▸ REQUIREMENT
Show all lines from the listing below that contain "apply".

▸ RECORD EXTRACTS
(* ===== verification/WatchSchedule.v ===== *)
(** internal/domain/watchschedule.go: the cron schedule of a poll interval. *)
From Stdlib Require Import ZArith Ascii String.
From stdpp Require Import base gmap strings list numbers sorting.
From S2P Require Import Prelude GoStd GoNum.

Open Scope string_scope.
Open Scope list_scope.
Open Scope Z_scope.

Section watch.
Context `{GoRuntime}.

(* Go: internal/domain/watchschedule.go WatchCron *)
Definition WatchCron (interval : string) : result string :=
  let q := "watch interval " +:+ Quote interval in
  match ParseDuration interval with
  | None => Err (errorf (q +:+ " is not a valid duration: " +:+
                          duration_error_text interval))
  | Some d =>
      if d <? Minute then Err (errorf (q +:+ " must be at least 1m"))
      else if negb (Z.rem d Minute =? 0) then Err (errorf (q +:+ " must be whole minutes"))
      else
        let minutes := Z.quot d Minute in
        if minutes <=? 59 then Ok ("*/" +:+ Itoa minutes +:+ " * * * *")
        else if negb (Z.rem d Hour =? 0)
        then Err (errorf (q +:+ " above 59m must be whole hours"))
        else
          let hours := Z.quot d Hour in
          if 23 <? hours
          then Err (errorf (q +:+ " must be at most 23h (cron cannot express longer periods)"))
          else Ok ("0 */" +:+ Itoa hours +:+ " * * *")
  end.

(** The cron schedule that polls every [d] nanoseconds, if there is one. *)
Definition cron_of (d : Z) (schedule : string) : Prop :=
  (∃ m, 1 ≤ m ≤ 59 ∧ d = m * Minute ∧ schedule = "*/" +:+ Itoa m +:+ " * * * *") ∨
  (∃ h, 1 ≤ h ≤ 23 ∧ d = h * Hour ∧ schedule = "0 */" +:+ Itoa h +:+ " * * *").

Lemma rem_zero_mul d u : 0 < u → (Z.rem d u =? 0) = true → d = Z.quot d u * u.
Proof. intros ? E. breflect. pose proof (Z.quot_rem d u). lia. Qed.

Lemma rem_mul m u : 0 < u → (Z.rem (m * u) u =? 0) = true.
Proof. intros ?. apply Z.eqb_eq. by rewrite Z.rem_mul by lia. Qed.

(** A poll interval is accepted exactly when it parses to a whole number of
    minutes between 1 and 59, or to a whole number of hours between 1 and 23,
    and the schedule is then the cron expression of that very period; every
    other interval is an error. *)
Theorem WatchCron_correct interval schedule :
  WatchCron interval = Ok schedule ↔
  ∃ d, ParseDuration interval = Some d ∧ cron_of d schedule.
Proof.
  unfold WatchCron, cron_of. split.
  - destruct (ParseDuration interval) as [d|]; [|done].
    repeat case_match; try done; intros [= <-]; exists d; (split; [done|]);
      breflect.
    + left. exists (Z.quot d Minute).
      pose proof (Z.quot_rem d Minute). unfold Minute, Second in *.
      split_and!; [lia..|done].
    + right. exists (Z.quot d Hour).
      pose proof (Z.quot_rem d Hour). pose proof (Z.quot_rem d Minute).
      unfold Hour, Minute, Second in *. split_and!; [lia..|done].
  - intros (d & -> & [(m & Hm & -> & ->)|(h & Hh & -> & ->)]).
    + assert ((m * Minute <? Minute) = false) as ->
        by (apply Z.ltb_ge; unfold Minute, Second; lia).
      rewrite rem_mul by done.
      cbn [negb]. rewrite Z.quot_mul by done.
      by rewrite (proj2 (Z.leb_le _ _)) by lia.
    + assert (E : h * Hour = h * 60 * Minute) by (unfold Hour, Minute, Second; lia).
      assert ((h * Hour <? Minute) = false) as ->
        by (apply Z.ltb_ge; unfold Hour, Minute, Second; lia).
      assert ((Z.rem (h * Hour) Minute =? 0) = true) as -> by (rewrite E; by apply rem_mul).
      assert (Z.quot (h * Hour) Minute = h * 60) as -> by (rewrite E; by apply Z.quot_mul).
      cbn [negb].
      rewrite (proj2 (Z.leb_gt _ _)) by lia. rewrite rem_mul by done.
      cbn [negb]. rewrite Z.quot_mul by done.
      by rewrite (proj2 (Z.ltb_ge _ _)) by lia.
Qed.

(** Every interval of the shape the CRD admits for minutes, a decimal number
    followed by m, is converted or rejected as the grid demands: n minutes give
    the minute schedule for 1 to 59, the hour schedule for whole hours up to 23,
    and are rejected otherwise. *)
Theorem WatchCron_minutes n :
  0 ≤ n → n * Minute < 2 ^ 63 →
  (∃ schedule, WatchCron (Itoa n +:+ "m") = Ok schedule ∧ cron_of (n * Minute) schedule) ↔
  (1 ≤ n ≤ 59 ∨ (n mod 60 = 0 ∧ 60 ≤ n ≤ 1380)).
Proof.
  intros Hn Hb.
  assert (Hp : ParseDuration (Itoa n +:+ "m") = Some (n * Minute)).
  { apply ParseDuration_Itoa_unit; done. }
  split.
  - intros (s & _ & [(m & Hm & E & _)|(h & Hh & E & _)]).
    + left. unfold Minute, Second in *. lia.
    + right. assert (n = h * 60) as -> by (unfold Hour, Minute, Second in *; lia).
      rewrite Z.mod_mul by done. lia.
  - intros [Hm|[Hm Hr]].
    + exists ("*/" +:+ Itoa n +:+ " * * * *").
      assert (cron_of (n * Minute) ("*/" +:+ Itoa n +:+ " * * * *")) by (left; eauto).
      split; [|done]. apply WatchCron_correct. eauto.
    + assert (Hc : cron_of (n * Minute) ("0 */" +:+ Itoa (n / 60) +:+ " * * *")).
      { right. exists (n / 60). pose proof (Z.div_mod n 60).
        unfold Hour. split; [lia|]. split; [|done].
        rewrite Z.mul_assoc. f_equal. lia. }
      eexists. split; [|exact Hc]. apply WatchCron_correct. eauto.
Qed.
End watch.

Lemma WatchCron_minutes_witness :
  let _ := ascii_only_tables in
  (∃ schedule, WatchCron (Itoa 90 +:+ "m") = Ok schedule ∧ cron_of (90 * Minute) schedule) ↔
  (1 ≤ 90 ≤ 59 ∨ (90 mod 60 = 0 ∧ 60 ≤ 90 ≤ 1380)).
Proof.
  cbn zeta. apply (@WatchCron_minutes ascii_only_tables 90); [lia | vm_compute; reflexivity].
Defined.

Example WatchCron_10m : let _ := ascii_only_tables in WatchCron "10m" = Ok "*/10 * * * *".
Proof. vm_compute. reflexivity. Qed.
Example WatchCron_90m : let _ := ascii_only_tables in is_ok (WatchCron "90m") = false.
Proof. vm_compute. reflexivity. Qed.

▸ RESULT OF THE EXERCISE
Proof. intros ?. apply Z.eqb_eq. by rewrite Z.rem_mul by lia. Qed.
        by (apply Z.ltb_ge; unfold Minute, Second; lia).
        by (apply Z.ltb_ge; unfold Hour, Minute, Second; lia).
      assert ((Z.rem (h * Hour) Minute =? 0) = true) as -> by (rewrite E; by apply rem_mul).
      assert (Z.quot (h * Hour) Minute = h * 60) as -> by (rewrite E; by apply Z.quot_mul).
  { apply ParseDuration_Itoa_unit; done. }
      split; [|done]. apply WatchCron_correct. eauto.
      eexists. split; [|exact Hc]. apply WatchCron_correct. eauto.
  cbn zeta. apply (@WatchCron_minutes ascii_only_tables 90); [lia | vm_compute; reflexivity].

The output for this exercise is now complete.